- _Problem requirements_
Look below for the line that contains "- apply hush_ext; [|by", then copy it and each following line exactly, through and including the line that contains "quiet_hush, prepare_streams_quiet|intros _].".

━━━ Dataset

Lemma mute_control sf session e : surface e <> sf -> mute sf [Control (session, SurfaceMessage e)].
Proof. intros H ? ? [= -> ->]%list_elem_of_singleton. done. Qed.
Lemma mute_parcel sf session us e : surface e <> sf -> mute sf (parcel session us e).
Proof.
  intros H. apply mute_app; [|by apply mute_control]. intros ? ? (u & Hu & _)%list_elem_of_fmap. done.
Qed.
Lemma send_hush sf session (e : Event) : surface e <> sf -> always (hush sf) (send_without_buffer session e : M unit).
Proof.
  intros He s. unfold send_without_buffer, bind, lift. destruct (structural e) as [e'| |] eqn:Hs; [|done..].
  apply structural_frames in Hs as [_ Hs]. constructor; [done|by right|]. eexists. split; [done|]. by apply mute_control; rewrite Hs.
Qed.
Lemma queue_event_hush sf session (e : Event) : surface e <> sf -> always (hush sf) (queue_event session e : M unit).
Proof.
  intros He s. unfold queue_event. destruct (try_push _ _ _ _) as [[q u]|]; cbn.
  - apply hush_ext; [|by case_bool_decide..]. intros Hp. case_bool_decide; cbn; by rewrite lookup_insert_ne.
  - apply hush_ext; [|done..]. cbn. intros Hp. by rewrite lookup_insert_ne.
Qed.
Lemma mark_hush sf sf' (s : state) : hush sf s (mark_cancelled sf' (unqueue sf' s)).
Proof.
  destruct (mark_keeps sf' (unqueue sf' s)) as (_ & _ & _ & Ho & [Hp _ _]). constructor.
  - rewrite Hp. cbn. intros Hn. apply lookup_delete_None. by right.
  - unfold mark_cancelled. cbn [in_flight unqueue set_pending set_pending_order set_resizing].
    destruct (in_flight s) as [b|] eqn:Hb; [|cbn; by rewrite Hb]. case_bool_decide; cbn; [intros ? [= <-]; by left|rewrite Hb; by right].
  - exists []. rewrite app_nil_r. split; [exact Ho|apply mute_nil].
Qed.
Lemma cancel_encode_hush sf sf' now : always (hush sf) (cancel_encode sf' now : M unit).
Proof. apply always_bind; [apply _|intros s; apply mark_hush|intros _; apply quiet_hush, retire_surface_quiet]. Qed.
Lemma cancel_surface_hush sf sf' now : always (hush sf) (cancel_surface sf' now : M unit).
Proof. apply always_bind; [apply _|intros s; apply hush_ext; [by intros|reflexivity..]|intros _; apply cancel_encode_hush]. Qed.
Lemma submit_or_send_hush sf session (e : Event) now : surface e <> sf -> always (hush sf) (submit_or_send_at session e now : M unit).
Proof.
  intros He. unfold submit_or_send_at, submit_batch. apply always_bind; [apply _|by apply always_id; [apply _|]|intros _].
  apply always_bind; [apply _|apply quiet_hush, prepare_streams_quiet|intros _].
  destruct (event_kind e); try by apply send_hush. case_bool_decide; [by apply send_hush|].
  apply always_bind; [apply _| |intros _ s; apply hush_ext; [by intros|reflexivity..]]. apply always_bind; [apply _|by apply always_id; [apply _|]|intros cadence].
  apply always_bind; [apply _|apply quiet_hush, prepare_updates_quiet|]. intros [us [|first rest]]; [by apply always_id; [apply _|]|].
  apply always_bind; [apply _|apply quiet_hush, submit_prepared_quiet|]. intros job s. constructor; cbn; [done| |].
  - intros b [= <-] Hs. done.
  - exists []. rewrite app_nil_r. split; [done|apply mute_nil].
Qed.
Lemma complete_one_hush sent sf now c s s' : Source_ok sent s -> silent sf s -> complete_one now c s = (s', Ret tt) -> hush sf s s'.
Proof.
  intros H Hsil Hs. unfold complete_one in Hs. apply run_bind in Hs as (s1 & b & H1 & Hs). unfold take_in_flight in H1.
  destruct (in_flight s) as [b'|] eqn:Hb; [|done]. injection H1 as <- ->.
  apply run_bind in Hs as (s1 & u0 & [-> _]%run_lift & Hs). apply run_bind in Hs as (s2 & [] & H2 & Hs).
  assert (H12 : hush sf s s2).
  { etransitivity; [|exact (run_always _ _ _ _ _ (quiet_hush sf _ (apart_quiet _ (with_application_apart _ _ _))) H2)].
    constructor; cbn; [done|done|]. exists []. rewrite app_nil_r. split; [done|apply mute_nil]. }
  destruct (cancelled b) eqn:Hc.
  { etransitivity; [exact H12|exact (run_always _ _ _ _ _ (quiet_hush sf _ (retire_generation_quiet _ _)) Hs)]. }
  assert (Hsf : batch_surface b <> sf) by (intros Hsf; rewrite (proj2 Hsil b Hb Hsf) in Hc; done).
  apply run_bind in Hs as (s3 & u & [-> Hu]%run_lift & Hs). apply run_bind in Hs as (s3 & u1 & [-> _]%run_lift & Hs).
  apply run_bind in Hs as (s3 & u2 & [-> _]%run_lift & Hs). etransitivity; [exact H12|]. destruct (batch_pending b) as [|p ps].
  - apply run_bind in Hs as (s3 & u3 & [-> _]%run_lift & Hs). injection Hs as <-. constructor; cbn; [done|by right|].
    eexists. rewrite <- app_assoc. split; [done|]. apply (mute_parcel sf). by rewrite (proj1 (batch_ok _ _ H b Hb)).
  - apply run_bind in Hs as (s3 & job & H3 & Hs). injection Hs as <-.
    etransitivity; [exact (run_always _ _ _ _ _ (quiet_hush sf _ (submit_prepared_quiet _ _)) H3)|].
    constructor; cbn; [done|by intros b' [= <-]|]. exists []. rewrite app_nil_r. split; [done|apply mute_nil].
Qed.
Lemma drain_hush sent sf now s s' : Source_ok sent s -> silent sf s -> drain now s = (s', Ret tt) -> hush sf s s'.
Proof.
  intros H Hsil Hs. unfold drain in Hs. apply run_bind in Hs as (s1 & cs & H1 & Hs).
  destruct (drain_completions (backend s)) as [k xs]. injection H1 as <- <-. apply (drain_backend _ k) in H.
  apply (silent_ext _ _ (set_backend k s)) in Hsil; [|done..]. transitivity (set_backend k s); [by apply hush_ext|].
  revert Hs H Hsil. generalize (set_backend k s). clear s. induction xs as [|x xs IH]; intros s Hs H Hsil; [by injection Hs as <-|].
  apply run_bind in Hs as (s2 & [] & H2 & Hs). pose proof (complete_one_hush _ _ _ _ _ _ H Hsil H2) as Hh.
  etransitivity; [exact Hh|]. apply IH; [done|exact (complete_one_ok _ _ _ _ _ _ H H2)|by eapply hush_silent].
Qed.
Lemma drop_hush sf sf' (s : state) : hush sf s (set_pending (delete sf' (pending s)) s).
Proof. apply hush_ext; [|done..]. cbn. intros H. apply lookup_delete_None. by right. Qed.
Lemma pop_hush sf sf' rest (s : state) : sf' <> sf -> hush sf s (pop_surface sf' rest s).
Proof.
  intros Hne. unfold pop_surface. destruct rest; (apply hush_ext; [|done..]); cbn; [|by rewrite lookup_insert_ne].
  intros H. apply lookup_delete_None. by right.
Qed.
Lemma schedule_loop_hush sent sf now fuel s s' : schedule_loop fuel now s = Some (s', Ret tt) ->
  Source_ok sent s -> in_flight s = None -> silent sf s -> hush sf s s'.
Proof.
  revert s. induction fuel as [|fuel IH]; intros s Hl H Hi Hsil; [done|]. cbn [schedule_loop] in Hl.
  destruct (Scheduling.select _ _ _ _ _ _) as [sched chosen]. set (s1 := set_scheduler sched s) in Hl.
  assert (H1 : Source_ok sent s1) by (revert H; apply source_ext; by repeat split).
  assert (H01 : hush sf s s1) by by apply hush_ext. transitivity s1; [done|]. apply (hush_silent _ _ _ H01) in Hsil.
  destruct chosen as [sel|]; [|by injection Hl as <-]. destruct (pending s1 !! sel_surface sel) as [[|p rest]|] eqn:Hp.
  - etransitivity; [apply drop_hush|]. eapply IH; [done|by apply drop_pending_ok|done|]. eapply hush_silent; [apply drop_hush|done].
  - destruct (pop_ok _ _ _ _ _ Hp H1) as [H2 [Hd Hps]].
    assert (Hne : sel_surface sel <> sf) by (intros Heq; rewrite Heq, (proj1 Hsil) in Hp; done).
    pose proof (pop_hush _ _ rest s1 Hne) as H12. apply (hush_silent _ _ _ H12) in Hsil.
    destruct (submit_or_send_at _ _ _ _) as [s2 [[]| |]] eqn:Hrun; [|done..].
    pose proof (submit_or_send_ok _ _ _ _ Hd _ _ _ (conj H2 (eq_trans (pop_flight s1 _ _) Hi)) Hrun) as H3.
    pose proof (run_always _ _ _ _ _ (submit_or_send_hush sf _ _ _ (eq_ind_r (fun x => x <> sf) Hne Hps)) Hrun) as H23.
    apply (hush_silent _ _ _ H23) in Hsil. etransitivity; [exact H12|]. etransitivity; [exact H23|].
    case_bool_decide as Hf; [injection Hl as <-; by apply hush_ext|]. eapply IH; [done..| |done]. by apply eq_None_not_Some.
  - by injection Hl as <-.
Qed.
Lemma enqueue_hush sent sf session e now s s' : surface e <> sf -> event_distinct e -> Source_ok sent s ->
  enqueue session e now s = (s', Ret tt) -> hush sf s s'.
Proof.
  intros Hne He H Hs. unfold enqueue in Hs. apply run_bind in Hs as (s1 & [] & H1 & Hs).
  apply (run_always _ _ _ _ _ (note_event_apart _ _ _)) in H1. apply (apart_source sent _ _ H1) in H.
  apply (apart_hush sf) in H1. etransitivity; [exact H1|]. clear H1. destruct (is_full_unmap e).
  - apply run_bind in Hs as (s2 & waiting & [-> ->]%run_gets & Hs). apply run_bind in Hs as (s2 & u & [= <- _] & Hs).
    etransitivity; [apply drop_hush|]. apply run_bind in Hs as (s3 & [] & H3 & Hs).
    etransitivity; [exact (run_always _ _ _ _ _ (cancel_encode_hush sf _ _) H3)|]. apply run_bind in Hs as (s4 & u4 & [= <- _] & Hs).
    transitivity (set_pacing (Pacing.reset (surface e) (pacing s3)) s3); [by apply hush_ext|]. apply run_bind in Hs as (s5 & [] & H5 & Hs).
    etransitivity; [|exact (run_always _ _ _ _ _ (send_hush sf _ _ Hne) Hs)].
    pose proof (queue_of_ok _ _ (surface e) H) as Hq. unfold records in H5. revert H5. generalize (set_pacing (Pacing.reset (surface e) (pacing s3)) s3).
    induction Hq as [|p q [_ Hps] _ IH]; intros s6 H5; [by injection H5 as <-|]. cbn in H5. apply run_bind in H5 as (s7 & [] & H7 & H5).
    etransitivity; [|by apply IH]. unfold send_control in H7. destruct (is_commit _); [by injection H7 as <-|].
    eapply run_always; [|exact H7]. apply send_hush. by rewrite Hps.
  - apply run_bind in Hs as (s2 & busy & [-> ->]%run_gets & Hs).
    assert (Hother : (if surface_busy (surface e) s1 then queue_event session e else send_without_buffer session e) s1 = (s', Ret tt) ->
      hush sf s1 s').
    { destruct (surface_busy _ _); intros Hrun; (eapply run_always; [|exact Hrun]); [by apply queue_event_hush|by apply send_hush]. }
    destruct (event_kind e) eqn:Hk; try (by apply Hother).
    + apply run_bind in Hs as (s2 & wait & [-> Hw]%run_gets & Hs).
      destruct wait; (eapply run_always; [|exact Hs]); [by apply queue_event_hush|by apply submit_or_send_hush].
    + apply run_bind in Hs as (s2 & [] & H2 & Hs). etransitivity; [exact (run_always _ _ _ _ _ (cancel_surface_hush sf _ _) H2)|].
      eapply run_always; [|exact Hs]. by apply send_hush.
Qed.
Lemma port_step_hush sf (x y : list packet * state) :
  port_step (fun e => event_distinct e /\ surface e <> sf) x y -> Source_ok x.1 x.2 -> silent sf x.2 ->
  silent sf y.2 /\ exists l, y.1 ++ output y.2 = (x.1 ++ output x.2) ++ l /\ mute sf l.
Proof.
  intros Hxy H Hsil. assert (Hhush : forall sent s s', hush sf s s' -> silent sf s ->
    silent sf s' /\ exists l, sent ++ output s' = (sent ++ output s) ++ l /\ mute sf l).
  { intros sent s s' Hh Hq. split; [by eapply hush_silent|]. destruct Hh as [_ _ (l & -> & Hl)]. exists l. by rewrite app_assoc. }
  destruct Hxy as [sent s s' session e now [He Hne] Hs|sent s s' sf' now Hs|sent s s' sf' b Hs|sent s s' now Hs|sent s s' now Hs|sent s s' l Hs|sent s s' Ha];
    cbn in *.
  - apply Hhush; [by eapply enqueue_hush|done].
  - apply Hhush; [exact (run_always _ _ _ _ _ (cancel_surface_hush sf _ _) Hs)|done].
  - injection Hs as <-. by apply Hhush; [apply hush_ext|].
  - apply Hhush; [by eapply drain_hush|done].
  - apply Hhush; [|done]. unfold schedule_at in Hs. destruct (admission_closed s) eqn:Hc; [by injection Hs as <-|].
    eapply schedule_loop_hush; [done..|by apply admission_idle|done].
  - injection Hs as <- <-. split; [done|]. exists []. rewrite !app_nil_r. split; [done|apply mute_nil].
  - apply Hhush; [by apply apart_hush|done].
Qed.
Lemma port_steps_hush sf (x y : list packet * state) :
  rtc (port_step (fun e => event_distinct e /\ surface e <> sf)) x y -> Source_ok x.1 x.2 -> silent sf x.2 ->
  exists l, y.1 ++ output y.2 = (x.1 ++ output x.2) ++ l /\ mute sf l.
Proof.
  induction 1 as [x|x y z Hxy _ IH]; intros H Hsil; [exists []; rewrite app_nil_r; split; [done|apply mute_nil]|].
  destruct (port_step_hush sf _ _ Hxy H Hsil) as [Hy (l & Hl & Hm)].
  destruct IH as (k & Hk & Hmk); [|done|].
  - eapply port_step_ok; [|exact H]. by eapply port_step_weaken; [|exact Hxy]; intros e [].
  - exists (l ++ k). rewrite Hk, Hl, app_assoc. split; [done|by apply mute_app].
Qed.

━━━━━━

- _Solution below_
  - apply hush_ext; [|by case_bool_decide..]. intros Hp. case_bool_decide; cbn; by rewrite lookup_insert_ne.
  - apply hush_ext; [|done..]. cbn. intros Hp. by rewrite lookup_insert_ne.
Qed.
Lemma mark_hush sf sf' (s : state) : hush sf s (mark_cancelled sf' (unqueue sf' s)).
Proof.
  destruct (mark_keeps sf' (unqueue sf' s)) as (_ & _ & _ & Ho & [Hp _ _]). constructor.
  - rewrite Hp. cbn. intros Hn. apply lookup_delete_None. by right.
  - unfold mark_cancelled. cbn [in_flight unqueue set_pending set_pending_order set_resizing].
    destruct (in_flight s) as [b|] eqn:Hb; [|cbn; by rewrite Hb]. case_bool_decide; cbn; [intros ? [= <-]; by left|rewrite Hb; by right].
  - exists []. rewrite app_nil_r. split; [exact Ho|apply mute_nil].
Qed.
Lemma cancel_encode_hush sf sf' now : always (hush sf) (cancel_encode sf' now : M unit).
Proof. apply always_bind; [apply _|intros s; apply mark_hush|intros _; apply quiet_hush, retire_surface_quiet]. Qed.
Lemma cancel_surface_hush sf sf' now : always (hush sf) (cancel_surface sf' now : M unit).
Proof. apply always_bind; [apply _|intros s; apply hush_ext; [by intros|reflexivity..]|intros _; apply cancel_encode_hush]. Qed.
Lemma submit_or_send_hush sf session (e : Event) now : surface e <> sf -> always (hush sf) (submit_or_send_at session e now : M unit).
Proof.
  intros He. unfold submit_or_send_at, submit_batch. apply always_bind; [apply _|by apply always_id; [apply _|]|intros _].
  apply always_bind; [apply _|apply quiet_hush, prepare_streams_quiet|intros _].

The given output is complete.